When the two parties end their conversation, the on-hook sequence of steps begins:
  1. The conversation ends with Party A hanging up the phone.
  2. The SIP client sends a BYE message to Proxy at ISP.
  3. The ISP Proxy sends a BYE signal to NGW.
  4. Switches release established paths (termination).
  5. The call is ended.


PSTN: Operational and Regulatory Issues

Public Telephone and Telegraph (PTT) organizations are the highest-level monopoly (or ex-monopoly) in each country, and generally are expected to comply with ITU-T standards for interoperability. Each PTT is regulated by its country of origin. In the United States, AT&T was broken up in 1982 into a long distance unit (AT&T as the Inter-exchange carrier (IXC) was authorized only to carry long distance traffic), and reorganized groups of regional Bell Operating Companies were given a limited Local Exchange Carrier (LEC) role that until recently prevented them from selling interstate (or interLATA) long distance services. Competitive LECs (CLECs), in spite of regulatory advantages, hold less than 10% of local lines.

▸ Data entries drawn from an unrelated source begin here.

(** C20 (a second run has nothing to do): on a ledger its writers made, of values
    its table gives back as they were given, after a run that recorded
    everything it found to abandon, a run over the same ledger, at any time,
    finds the same candidates, with the abandoned ones already abandoned and
    every other status as it was, records nothing and leaves the replica as it
    is. *)
Theorem second_run_settles l rid auth clock clock' domain d r outcomes recorded d' :
  history l -> served ed25519_verify d -> require_ship_token d rid auth = Ok r ->
  supersede_run epoch text_leb (l_rows l) rid auth clock domain d = (Ok (outcomes, recorded), d') ->
  exists outcomes', supersede_run epoch text_leb (l_rows l) rid auth clock' domain d' = (Ok (outcomes', []), d') /\
    Forall2 (fun o o' => so_candidate o' = so_candidate o /\ so_status o' = settled (so_status o)) outcomes outcomes'.
Proof.
  intros Hl Hd Hr Hrun. unfold supersede_run in *.
  destruct (sweep_swept loads verify_governed_decision ks ed25519_verify text_leb epoch l rid auth clock domain d r Hl Hd Hr)
    as (os & Hos & Hcs & Hacc). rewrite Hos in Hrun.
  destruct (record_outcomes rid auth (Some clock) os [] d) as [[recd|e] d1] eqn:Hrec; [|done].
  injection Hrun as -> -> ->. pose proof (ship_token_ok _ _ _ _ Hr) as [Hdr Htok].
  destruct (record_run _ _ _ _ _ _ _ _ _ Hdr Hrec) as (rows & ids & -> & Hsup & _ & ->).
  pose proof (record_served ed25519_verify rid auth (Some clock) outcomes [] d Hd) as Hd'. rewrite Hrec in Hd'. cbn [snd] in Hd'.
  assert (Hr' : require_ship_token (<[rid:=set_obligations r rows]> d) rid auth = Ok (set_obligations r rows)).
  { unfold require_ship_token, meta_of in Hr |- *. rewrite lookup_insert_eq. rewrite Hdr in Hr.
    cbn [mbind result_bind r_meta set_obligations] in *. destruct (negb _); [done|]. reflexivity. }
  destruct (sweep_swept loads verify_governed_decision ks ed25519_verify text_leb epoch l rid auth clock' domain _ _ Hl Hd' Hr')
    as (os' & Hos' & Hcs' & Hacc'). rewrite Hos'. cbn [r_obligations set_obligations] in Hacc'.
  assert (Hall : Forall2 (fun o o' => so_candidate o' = so_candidate o /\ so_status o' = settled (so_status o)) outcomes os').
  { apply Forall2_same_length_lookup. split; [by rewrite <- (length_map so_candidate), <- (length_map so_candidate os'), Hcs, Hcs'|].
    intros i o o' Hi Hi'. assert (Hc : so_candidate o' = so_candidate o).
    { rewrite <- Hcs' in Hcs. apply (f_equal (lookup i)) in Hcs. rewrite !list_lookup_fmap, Hi, Hi' in Hcs. by injection Hcs. }
    split; [done|]. rewrite Forall_lookup in Hacc, Hacc'.
    by eapply outcome_after; [exact Hsup|eapply list_elem_of_lookup_2; exact Hi|exact Hc|eapply Hacc; exact Hi|eapply Hacc'; exact Hi']. }
  exists os'. split; [|done]. rewrite record_nothing; [done|]. eapply nothing_abandoned, Forall2_impl; [exact Hall|]. by intros ?? [_ ?].
Qed.
End SecondRun.
(* ===== verification/Regulatory.v ===== *)
(** * Regulatory: screening one decision

    Models the vocabulary of src/sentinel_os/regulatory_cassette_interface.py
    (findings, decision material) and the per-decision checks of
    regulatory_checks.py: reason specificity, proxy variables, the
    input-authorization tiers, the narrative screen, and the rollup.  Regular
    expressions of a profile are matched by an interface; texts are ASCII as in
    the prelude; the explanatory sentences of an evidence dict ("detail",
    "score_meaning") are left out. *)

From S2P Require Import Prelude PyFloat PyValue Episode Event Json.
Local Open Scope string_scope.

(* ------------------------------------------------------------------ *)
(** ** Records *)

Definition MODE_OBSERVER : string := "observer".
Definition MODE_LIVE : string := "live".
Definition REGULATORY_MODES : list string := [MODE_OBSERVER; MODE_LIVE].
Definition REGULATORY_DOMAIN : string := "regulatory".
Definition ACTION_FLAG : string := "flag".
Definition ACTION_BLOCK : string := "block".

Record RegulatoryFinding := mkFinding {
  f_check : string;
  f_subject_id : string;
  f_regulation : string;
  f_action : string;
  f_classification : string;
  f_score : float64;
  f_evidence : dict pyval;
}.

(** [as_dict] *)
Definition finding_dict (f : RegulatoryFinding) : dict pyval :=
  [("check", VStr (f_check f)); ("subject_id", VStr (f_subject_id f)); ("regulation", VStr (f_regulation f));
   ("action", VStr (f_action f)); ("classification", VStr (f_classification f)); ("score", VFloat (f_score f));
   ("evidence", VDict (f_evidence f))].

Record DecisionMaterial := mkMaterial {
  m_subject_id : string;
  m_domain : string;
  m_reasons : list string;
  m_input_fields : dict pyval;
  m_mismatched_fields : list string;
  m_outcome : dict pyval;
  m_source : string;
}.

(** [material_from_episode]: the actor's report is not material. *)
Definition material_from_episode (ep : Episode) : result pyexn DecisionMaterial :=
  req ← as_dict (requested ep);
  attrs ← as_dict (attributes ep);
  ms ← outcome_mismatches ep;
  act ← as_dict (actual ep);
  Ok (mkMaterial (episode_id ep) (domain ep) (outcome_reasons ep) (dupdate req attrs) (map mm_name ms) act "episode").

(** [row.get(a, row.get(b))] *)
Definition get_either (row : dict pyval) (a b : string) : pyval :=
  match dget row a with Some v => v | None => vget row b end.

VoIP used for toll bypass is illegal in certain countries. Be sure you understand associated laws before implementing a VoIP system internationally.
As part of the AT&T breakup, 160 local access and transport areas (LATAs) were created around area code boundaries. Initially, LECs could not provide long distance service across and long distance companies could not provide local service, and some states have not removed these restrictions. Similar attempts to promote competitive services within specific countries are underway in various parts of the world.